Microsoft opens harassment investigation sought by investors

U.S. and World Business News
Natasha Lamb

Arjuna Capital co-founder and managing partner Natasha Lamb speaks with a reporter from The Associated Press in Manchester-by-the-Sea, Mass., Tuesday, Dec. 7, 2021. Lamb talked with The Associated Press about Microsoft and investors’ growing interest in environmental, social and governance assets, known as ESG. (AP Photo/Steven Senne)

Microsoft said Thursday it is opening an inquiry into how it responds to workplace sexual harassment and gender discrimination, including its handling of allegations about co-founder Bill Gates.

The review is a response to pressure from Microsoft investors. Nearly 78% of shareholders at the company’s Nov. 30 annual meetingvoted to demand more accountability in addressing workplace sexual harassment complaints.

“We’re committed not just to reviewing the report but learning from the assessment so we can continue to improve the experiences of our employees,” CEO Satya Nadella said in a statement.

The Wall Street Journal reported last year that Microsoft’s board hired a law firm in 2019 to look into Gates after a Microsoft engineer alleged in a letter that she had a sexual relationship with Gates over several years. Gates resigned from the board in 2020.

Activist investor proposals to change corporate policy rarely succeed. Microsoft had urged shareholders to reject the proposal, which called on the company to investigate its harassment policies and release a public report about them.

But the investment firm behind the proposal, Massachusetts-based Arjuna Capital, said it was pleased with how the company has responded since the winning vote.
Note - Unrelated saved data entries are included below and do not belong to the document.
(** * docsdownloader: a shallow embedding of [src/downloader.js]

    The class [DocDownloader] crawls a documentation site breadth first,
    probes every page for a native markdown counterpart, converts HTML
    to markdown otherwise and mirrors the site on disk.

    Layout of this development:
    - [JsString]: the string methods of JavaScript the source relies on;
    - the data model, and [Pure]: the helpers of the class that read
      nothing but their arguments ([shouldSkipUrl], [getSiteName], the
      candidate list and the header test of [checkForMarkdownVersion], the
      path clean-up of [getFilePath]);
    - [Platform] and [World]: the libraries the class calls (URL, path,
      cheerio, turndown, the regular expressions of [isLikelyMarkdown]) and
      the network and clock, by which the crawler is parameterised;
    - section [Crawler]: the methods, in a monad of state and exceptions
      over the visited set, the queue, the disk and a trace of effects;
    - [Fixture]: a small concrete platform and a few sites to run it on;
    - the theorems: how the methods treat the bookkeeping of the crawl,
      the loop of [download], and the properties of the crawl (C1 to C10).

    Strings are byte strings; JavaScript numbers that hold depths and
    status codes are integers ([Z]). Calls of the file system succeed. *)

From stdpp Require Import gmap strings list fin_maps.
From Stdlib Require Import ZArith Ascii String Lia Sorted.

#[local] Set Warnings "-clear-no-such-hyp".

Open Scope string_scope.
Open Scope list_scope.
Open Scope Z_scope.

(** ** JavaScript string methods *)

Module JsString.

(** [s.startsWith(p)] *)
Definition startsWith (s p : string) : bool := String.prefix p s.

(** [s.endsWith(p)] *)
Definition endsWith (s p : string) : bool :=
  let n := String.length s in
  let k := String.length p in
  (k <=? n)%nat && String.eqb (substring (n - k) k s) p.

(** [s.includes(p)] *)
Fixpoint includes (s p : string) : bool :=
  String.prefix p s ||
  match s with
  | EmptyString => false
  | String _ s' => includes s' p
  end.

Definition lower_ascii (c : ascii) : ascii :=
  let n := nat_of_ascii c in
  if ((65 <=? n) && (n <=? 90))%nat then ascii_of_nat (n + 32) else c.

(** [s.toLowerCase()] on ASCII letters *)
Fixpoint toLowerCase (s : string) : string :=
  match s with
  | EmptyString => EmptyString
  | String c s' => String (lower_ascii c) (toLowerCase s')
  end.

(** White space of [String.prototype.trim] within ASCII:
    TAB, LF, VT, FF, CR and SPACE. *)
Definition is_space (c : ascii) : bool :=
  let n := nat_of_ascii c in
  ((9 <=? n) && (n <=? 13) || (n =? 32))%nat.

Fixpoint trimStart (s : string) : string :=
  match s with
  | EmptyString => EmptyString
  | String c s' => if is_space c then trimStart s' else s
  end.

(** Drops trailing white space: a character is kept as soon as
    something that is kept follows it. *)
Fixpoint trimEnd (s : string) : string :=
  match s with
  | EmptyString => EmptyString
  | String c s' =>
      match trimEnd s' with
      | EmptyString => if is_space c then EmptyString else String c EmptyString
      | t => String c t
      end
  end.

(** [s.trim()] *)
Definition trim (s : string) : string := trimEnd (trimStart s).

(** The first of [needles] that is a prefix of [s], with what follows it. *)
Fixpoint match_at (needles : list string) (s : string) : option string :=
  match needles with
  | [] => None
  | n :: ns =>
      if String.prefix n s
      then Some (substring (String.length n) (String.length s - String.length n) s)
      else match_at ns s
  end.

(** [s.replace(re, repl)] for a pattern without the [g] flag whose
    language is the finite list [needles], alternatives in the order the
    regular expression tries them: the leftmost match is replaced. With a
    single needle it is [s.replace('needle', repl)]. *)
Fixpoint replace_first (needles : list string) (repl s : string) : string :=
  match match_at needles s with
  | Some rest => repl +:+ rest
  | None =>
      match s with
      | EmptyString => EmptyString
      | String c s' => String c (replace_first needles repl s')
      end
  end.
(** X25.  While sqlite reports no error and ids are left, the note that
    the endpoint [create_note] answers with is the first of the listing
    of the notes afterwards, which goes on as the listing before did. *)
Theorem list_all_notes_newest_first (env : Db.sqlite_env) (db : Db.database)
    (content : str) :
  Db.fault_at env 0 = None →
  notes_base env db < Db.MAX_ROWID →
  ∃ db' note notes,
    Api.create_note env db content = (Api.Ok note, db')
    ∧ Api.nr_content note = content
    ∧ (Api.list_all_notes db).1 =
        Api.Ok {| Api.nl_notes := notes; Api.nl_count := length notes |}
    ∧ (Api.list_all_notes db').1 =
        Api.Ok {| Api.nl_notes := note :: notes;
                  Api.nl_count := S (length notes) |}.
Proof.
  intros Hfault Hleft.
  destruct (insert_note_ok env db content Hfault Hleft)
    as (db' & Hinsert & _ & Hnew & Hget & Hothers & _).
  exists db'. eexists. eexists.
  unfold Api.create_note. rewrite Hinsert, Hget.
  split; [done|]. split; [done|].
  unfold Api.list_all_notes, Db.list_notes, Db.get_connection.
  cbn [Db.or_database_error fst]. split; [done|].
  assert (∀ k w, Db.notes db !! k = Some w → k < notes_base env db + 1)
    as Hbelow.
  { intros k w Hk. apply max_rowid_ge in Hk. unfold notes_base. lia. }
  by rewrite (rows_desc_new (Db.notes db) (Db.notes db') _ _
                Hbelow Hnew Hothers).
Qed.

End Endpoints.

Lemma extract_llm_as_extract_witness :
  Api.extract_llm quiet_env quiet_env
    (ActionItems [py " Set up database "; py ""]) one_item_store
    {| Schemas.text := py "Notes of the meeting"; Schemas.save_note := false;
       Schemas.use_llm := true |} =
  Api.extract ascii_lower_table ascii_decimal_table quiet_env quiet_env
    (ActionItems [py " Set up database "; py ""]) one_item_store
    {| Schemas.text := py "Notes of the meeting"; Schemas.save_note := false;
       Schemas.use_llm := true |}.
Proof.
  apply (extract_llm_as_extract ascii_lower_table ascii_decimal_table).
  reflexivity.
Defined.

Lemma list_all_notes_newest_first_witness :
  ∃ db' note notes,
    Api.create_note quiet_env one_item_store (py "Meeting notes") =
      (Api.Ok note, db')
    ∧ Api.nr_content note = py "Meeting notes"
    ∧ (Api.list_all_notes one_item_store).1 =
        Api.Ok {| Api.nl_notes := notes; Api.nl_count := length notes |}
    ∧ (Api.list_all_notes db').1 =
        Api.Ok {| Api.nl_notes := note :: notes;
                  Api.nl_count := S (length notes) |}.
Proof.
  apply (list_all_notes_newest_first quiet_env one_item_store
           (py "Meeting notes")); [reflexivity|by vm_compute].
Defined.
Lemma category_sum_ge (k : string) (samfile : list alignment) (a : alignment) :
  nonneg_tallies samfile -> In a samfile -> is_primary a = true ->
  (counter_get (tally_of a) k <= category_sum k samfile)%Z.
Proof.
  induction samfile as [| b rest IH]; intros Hnn Hin Hprim; [destruct Hin |].
  assert (Hrest : nonneg_tallies rest)
    by (intros x Hx; apply Hnn; now right).
  assert (Hsum : (0 <= category_sum k rest)%Z).
  { clear IH Hin. induction rest as [| x rest IH]; simpl; [lia |].
    assert (Hrest' : nonneg_tallies rest)
      by (intros y Hy; apply Hrest; now right).
    assert (Hnn' : nonneg_tallies (b :: rest)).
    { intros y [<- | Hy]; [apply Hnn; now left | apply Hnn; right; now right]. }
    specialize (IH Hnn' Hrest').
    destruct (is_primary x) eqn:Hx; [| assumption].
    pose proof (counter_get_nonneg (tally_of x) k
                  (Hrest x (or_introl eq_refl) Hx)).
    lia. }
  simpl. destruct Hin as [-> | Hin].
  - rewrite Hprim. lia.
  - specialize (IH Hrest Hin Hprim).
    destruct (is_primary b) eqn:Hb; [| assumption].
    pose proof (counter_get_nonneg (tally_of b) k
                  (Hnn b (or_introl eq_refl) Hb)).
    lia.
Qed.

Lemma score_Some (p : dict string R) (a : alignment) :
  positive_model p -> (11 <= List.length (cigar_stats a))%nat ->
  (forall c, In c scored_chars -> dict_mem p c = false ->
             (counter_get (tally_of a) c <= 0)%Z) ->
  exists v, score p a = Ok (Some v) /\
            v = log_likelihood p (tally_of a) scored_chars.
Proof.
  intros Hpos Hlen Hle.
  destruct (get_align_stats_shape _ Hlen)
    as (m0 & i & d & n & s & h & x0 & e0 & x & b & c & Hst).
  assert (Hkeys : forall ch, In ch scored_chars -> dict_get (tally_of a) ch <> None).
  { intros ch Hch Hn. apply dict_get_None in Hn. apply Hn.
    unfold tally_of. rewrite Hst. unfold scored_chars in Hch. simpl in *. tauto. }
  destruct (compute_log_L_rgs_from_Some p (tally_of a) scored_chars 0 Hpos Hkeys Hle)
    as [v Hv].
  exists v.
  assert (Hs : score p a = Ok (Some v)).
  { unfold score. unfold tally_of in Hv. rewrite Hst in *. exact Hv. }
  split; [exact Hs |].
  apply score_tally in Hs as [_ Hs].
  apply (compute_log_L_rgs_from_Some_inv p _ _ 0 v Hpos) in Hs as [Hval _].
  lra.
Qed.

(** A primary record has no positive count in a category that the model
    of its file lacks. *)
Lemma primary_counts_in_model (samfile : list alignment) (p : dict string R)
    (a : alignment) (ch : string) :
  well_shaped samfile -> nonneg_tallies samfile ->
  get_char_align_probabilites samfile = Ok p ->
  In a samfile -> is_primary a = true -> dict_mem p ch = false ->
  (counter_get (tally_of a) ch <= 0)%Z.
Proof.
  intros Hshape Hnn Hp Ha Hprim Hmem.
  destruct (model_of_nonneg_tallies samfile Hshape Hnn)
    as (c & _ & Hwf & Hpc & Hmodel & Hget & _).
  rewrite Hp in Hmodel. injection Hmodel as ->.
  apply dict_mem_false in Hmem. rewrite probabilities_of_keys in Hmem.
  pose proof (category_sum_ge ch samfile a Hnn Ha Hprim) as Hle.
  rewrite <- Hget in Hle.
  rewrite (counter_get_absent c ch Hmem) in Hle. exact Hle.
Qed.
(* ===== verification/Api.v ===== *)
(** * Api: the shapes of what the card exchanges with Open-Meteo

    The card reads a handful of properties off the parsed JSON of the
    geocoding and forecast services.  Each record below holds exactly the
    properties the code reads; a property is optional ([option]) where the
    code tests for its presence ([!j.results], [!json.current_weather],
    [r.admin1 && ...], [typeof data.winddirection === "number"],
    [data.time ? ... : ""]) and plain where the code uses it untested. *)

From Stdlib Require Import Ascii String ZArith QArith.
From stdpp Require Import base tactics option list strings.
From S2P Require Import Prelude JsLib.

(** The [unit] state: ["celsius"] or ["fahrenheit"]. *)
Inductive Unit : Type := celsius | fahrenheit.

#[export] Instance Unit_eq_dec : EqDecision Unit.
Proof. solve_decision. Defined.

(** The string the state holds, as it is spliced into the forecast URL. *)
Definition unit_string (u : Unit) : string :=
  match u with
  | celsius => "celsius"
  | fahrenheit => "fahrenheit"
  end.

(** One entry of [results] of the geocoding services. *)
Record GeoResult : Type := mkGeoResult {
  latitude : num;
  longitude : num;
  name : option string;
  admin1 : option string;
  country : option string
}.

(** [json.current_weather] of the forecast service. *)
Record CurrentWeather : Type := mkCurrentWeather {
  temperature : num;
  weathercode : Z;
  is_day : Z;
  windspeed : num;
  winddirection : option num;
  time : option string
}.

(** [json.daily] of the forecast service: index-aligned arrays. *)
Record Daily : Type := mkDaily {
  daily_time : list string;
  daily_weathercode : list Z;
  temperature_2m_max : list num;
  temperature_2m_min : list num;
  sunrise : list string;
  sunset : list string
}.

(** A parsed response body, seen through the properties the card reads.
    An entry of [results] may be [null]. *)
Record Json : Type := mkJson {
  results : option (list (option GeoResult));
  current_weather : option CurrentWeather;
  daily : option Daily
}.

#[export] Instance GeoResult_eq_dec : EqDecision GeoResult.
Proof. solve_decision. Defined.

#[export] Instance CurrentWeather_eq_dec : EqDecision CurrentWeather.
Proof. solve_decision. Defined.

#[export] Instance Daily_eq_dec : EqDecision Daily.
Proof. solve_decision. Defined.

#[export] Instance Json_eq_dec : EqDecision Json.
Proof. solve_decision. Defined.

(** A body of the geocoding services and a body of the forecast service. *)
Definition geo_body (rs : list (option GeoResult)) : Json :=
  mkJson (Some rs) None None.

Definition forecast_body (cw : CurrentWeather) (d : option Daily) : Json :=
  mkJson None (Some cw) d.

(** The arrays of a well-formed [daily] block have one length. *)
Definition aligned (d : Daily) : Prop :=
  length (daily_weathercode d) = length (daily_time d) ∧
  length (temperature_2m_max d) = length (daily_time d) ∧
  length (temperature_2m_min d) = length (daily_time d) ∧
  length (sunrise d) = length (daily_time d) ∧
  length (sunset d) = length (daily_time d).

#[export] Instance aligned_dec d : Decision (aligned d).
Proof. unfold aligned. apply _. Defined.
(* ===== verification/Session.v ===== *)
(** * Session: the state of the card

    [Card] is the component state of [WeatherCard]: one field per
    [useState] cell (WeatherCard.jsx lines 69-77) and one for the
    [lastFetchRef] cell (line 78).  [Machine] adds what the JavaScript
    runtime holds for the component while it is mounted: the suspended
    continuations of its [async] functions ([Task]), the identity of the
    object in the [coords] cell, and the trace of platform calls. *)

From Stdlib Require Import Ascii String ZArith QArith.
From stdpp Require Import base tactics option list strings gmap.
From S2P Require Import Prelude JsLib Api.

(** ** The component state *)

(** The object [{ lat, lon }] of the [coords] cell. *)
Record Coords : Type := mkCoords {
  lat : num;
  lon : num
}.

(** The object of [lastFetchRef.current]; every field starts as [null]. *)
Record FetchRef : Type := mkFetchRef {
  ref_lat : option num;
  ref_lon : option num;
  ref_unit : option Unit
}.

Record Card : Type := mkCard {
  query : string;
  displayName : string;
  unit : Unit;
  loading : bool;
  error : string;
  coords : option Coords;
  data : option CurrentWeather;
  dailyForecast : option Daily;
  shareMessage : string;
  lastFetchRef : FetchRef
}.

#[export] Instance Coords_eq_dec : EqDecision Coords.
Proof. solve_decision. Defined.

#[export] Instance FetchRef_eq_dec : EqDecision FetchRef.
Proof. solve_decision. Defined.

#[export] Instance Card_eq_dec : EqDecision Card.
Proof. solve_decision. Defined.

(** The initial values of the cells. *)
Definition initial_card : Card :=
  mkCard "" "" celsius false "" None None None "" (mkFetchRef None None None).

(** ** Suspended continuations *)

(** Who awaits the promise of a [fetchWeatherAt] call: nobody (the effects
    and the geolocation callback drop it) or [onSearch], which then runs
    its [finally] block. *)
Inductive FetchCont : Type := KNone | KSearch.

(** A continuation waiting for the platform, with the variables its
    closure captured. *)
Inductive Task : Type :=
| TGeolocation (u : Unit)
    (* the callbacks passed to getCurrentPosition by the first effect of a
       render whose unit was [u] *)
| TReverse (lat lon : num) (u : Unit)
    (* the success callback, suspended at [await reverseLabel(lat, lon)] *)
| TResolve (name : string) (u : Unit)
    (* [onSearch], suspended at [await resolveCity(name)] *)
| TFetch (lat lon : num) (unitToUse : Unit) (placeLabel : option string)
         (k : FetchCont)
    (* [fetchWeatherAt], suspended at [await fetch(url)] *)
| TClipboard (text : string)
    (* [handleShare], suspended at [await navigator.clipboard.writeText] *)
| TTimer.
    (* the callback of [setTimeout(() => setShareMessage(""), 3000)] *)

#[export] Instance FetchCont_eq_dec : EqDecision FetchCont.
Proof. solve_decision. Defined.

#[export] Instance Task_eq_dec : EqDecision Task.
Proof. solve_decision. Defined.

(** ** Platform calls *)

(** What the component asks of its environment, in the order it asks. *)
Inductive Output : Type :=
| ONet (url : Url)              (* fetch(url) *)
| OGeolocate                    (* navigator.geolocation.getCurrentPosition *)
| OMeta (code isDay : Z)        (* onMetaChange({ code, isDay }) *)
| OConsoleError                 (* console.error(e) *)
| OClipboardWrite (text : string)
| OSetTimeout (ms : Z).

#[export] Instance Output_eq_dec : EqDecision Output.
Proof. solve_decision. Defined.

(** ** The environment of a mounted card *)

Record Env : Type := mkEnv {
  env_geolocation : bool;    (* [navigator.geolocation] is defined *)
  env_onMetaChange : bool;   (* the [onMetaChange] prop was passed *)
  env_origin : string        (* [window.location.origin] *)
}.

(** ** The machine *)

Record Machine : Type := mkMachine {
  card : Card;
  coordsGen : nat;           (* identity of the object in the [coords] cell *)
  tasks : gmap nat Task;     (* suspended continuations, by identifier *)
  nextId : nat;              (* the next fresh identifier *)
  log : list Output          (* platform calls so far, oldest first *)
}.

#[export] Instance Machine_eq_dec : EqDecision Machine.
Proof. solve_decision. Defined.

Definition initial_machine : Machine :=
  mkMachine initial_card 0 ∅ 0 [].

(** *** Primitive actions *)

Definition on_card (f : Card → Card) : Action Machine :=
  λ m, mkMachine (f (card m)) (coordsGen m) (tasks m) (nextId m) (log m).

Definition setQuery (v : string) : Action Machine :=
  on_card (λ c, mkCard v (displayName c) (unit c) (loading c) (error c)
    (coords c) (data c) (dailyForecast c) (shareMessage c) (lastFetchRef c)).

Definition setDisplayName (v : string) : Action Machine :=
  on_card (λ c, mkCard (query c) v (unit c) (loading c) (error c)
    (coords c) (data c) (dailyForecast c) (shareMessage c) (lastFetchRef c)).

Definition setUnit (f : Unit → Unit) : Action Machine :=
  on_card (λ c, mkCard (query c) (displayName c) (f (unit c)) (loading c)
    (error c) (coords c) (data c) (dailyForecast c) (shareMessage c)
    (lastFetchRef c)).

Definition setLoading (v : bool) : Action Machine :=
  on_card (λ c, mkCard (query c) (displayName c) (unit c) v (error c)
    (coords c) (data c) (dailyForecast c) (shareMessage c) (lastFetchRef c)).

Definition setError (v : string) : Action Machine :=
  on_card (λ c, mkCard (query c) (displayName c) (unit c) (loading c) v
    (coords c) (data c) (dailyForecast c) (shareMessage c) (lastFetchRef c)).

(** [setCoords({ lat, lon })]: a new object each time. *)
Definition setCoords (v : Coords) : Action Machine :=
  λ m, mkMachine
    (mkCard (query (card m)) (displayName (card m)) (unit (card m))
       (loading (card m)) (error (card m)) (Some v) (data (card m))
       (dailyForecast (card m)) (shareMessage (card m))
       (lastFetchRef (card m)))
    (S (coordsGen m)) (tasks m) (nextId m) (log m).

Definition setData (v : option CurrentWeather) : Action Machine :=
  on_card (λ c, mkCard (query c) (displayName c) (unit c) (loading c)
    (error c) (coords c) v (dailyForecast c) (shareMessage c)
    (lastFetchRef c)).

Definition setDailyForecast (v : option Daily) : Action Machine :=
  on_card (λ c, mkCard (query c) (displayName c) (unit c) (loading c)
    (error c) (coords c) (data c) v (shareMessage c) (lastFetchRef c)).

Definition setShareMessage (v : string) : Action Machine :=
  on_card (λ c, mkCard (query c) (displayName c) (unit c) (loading c)
    (error c) (coords c) (data c) (dailyForecast c) v (lastFetchRef c)).

(** [lastFetchRef.current = v]. *)
Definition setLastFetchRef (v : FetchRef) : Action Machine :=
  on_card (λ c, mkCard (query c) (displayName c) (unit c) (loading c)
    (error c) (coords c) (data c) (dailyForecast c) (shareMessage c) v).

(** Record a platform call. *)
Definition emit (o : Output) : Action Machine :=
  λ m, mkMachine (card m) (coordsGen m) (tasks m) (nextId m) (log m ++ [o]).

(** Suspend a continuation under a fresh identifier. *)
Definition spawn (t : Task) : Action Machine :=
  λ m, mkMachine (card m) (coordsGen m) (<[nextId m := t]> (tasks m))
         (S (nextId m)) (log m).

(** Resume: the continuation leaves the pending set. *)
Definition retire (id : nat) : Action Machine :=
  λ m, mkMachine (card m) (coordsGen m) (delete id (tasks m)) (nextId m)
         (log m).

(** The network requests among some platform calls, and the calls a step
    from [m] to [m'] added to the log. *)
Definition requests (os : list Output) : list Url :=
  omap (λ o, match o with ONet u => Some u | _ => None end) os.

Definition new_calls (m m' : Machine) : list Output :=
  drop (length (log m)) (log m').

(** ** Well-formedness *)

(** Every pending identifier was handed out: [spawn] never overwrites. *)
Definition fresh_ids (m : Machine) : Prop :=
  ∀ id t, tasks m !! id = Some t → id < nextId m.

Lemma fresh_ids_initial : fresh_ids initial_machine.
Proof. intros id t. unfold initial_machine. simpl. by rewrite lookup_empty. Qed.

Lemma fresh_ids_on_card f m : fresh_ids m → fresh_ids (on_card f m).
Proof. done. Qed.

Lemma fresh_ids_setCoords v m : fresh_ids m → fresh_ids (setCoords v m).
Proof. done. Qed.

Lemma fresh_ids_emit o m : fresh_ids m → fresh_ids (emit o m).
Proof. done. Qed.

Lemma fresh_ids_spawn t m : fresh_ids m → fresh_ids (spawn t m).
Proof.
  intros Hm id t'. unfold spawn. simpl. intros Hl.
  destruct (decide (nextId m = id)) as [<-|Hne]; [lia|].
  rewrite lookup_insert_ne in Hl by done. apply Hm in Hl. lia.
Qed.

Lemma fresh_ids_retire id m : fresh_ids m → fresh_ids (retire id m).
Proof.
  intros Hm id' t. unfold retire. simpl. intros Hl.
  apply lookup_delete_Some in Hl as [_ Hl]. eauto.
Qed.

Lemma lookup_nextId m : fresh_ids m → tasks m !! nextId m = None.
Proof.
  intros Hm. destruct (tasks m !! nextId m) as [t'|] eqn:E; [|done].
  apply Hm in E. lia.
Qed.

(** A spawned task is pending and no pending task is lost. *)
Lemma spawn_preserves t m id t' :
  fresh_ids m → tasks m !! id = Some t' → tasks (spawn t m) !! id = Some t'.
Proof.
  intros Hm Hl. unfold spawn. simpl.
  rewrite lookup_insert_ne; [done|]. apply Hm in Hl. lia.
Qed.

#[export] Hint Resolve fresh_ids_initial fresh_ids_on_card fresh_ids_setCoords
  fresh_ids_emit fresh_ids_spawn fresh_ids_retire : weather.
“I’m actually quite impressed with how Microsoft has followed up on their commitment since the annual meeting,” said Natasha Lamb, co-founder and managing partner of the socially minded investment firm.

She said she has had talks with Microsoft about how the investigation would proceed. The board authorized the company to hire the law firm Arent Fox to conduct the review.

“Our concern is not just what happened with Microsoft in the past but whether that behavior is being addressed and mitigated moving forward,” she said in an interview Thursday. “At the end of the day, from an investor perspective, this is about how the company is treating its employees and whether it’s able to attract and retain talent.”

The company based in Redmond, Washington, said its public report will include an assessment of the effectiveness of its policies against harassment and discrimination. It will also summarize the results of investigations into harassment allegations against board members and senior leaders, including the handling of the 2019 investigation of Gates, and will outline steps to hold leaders accountable.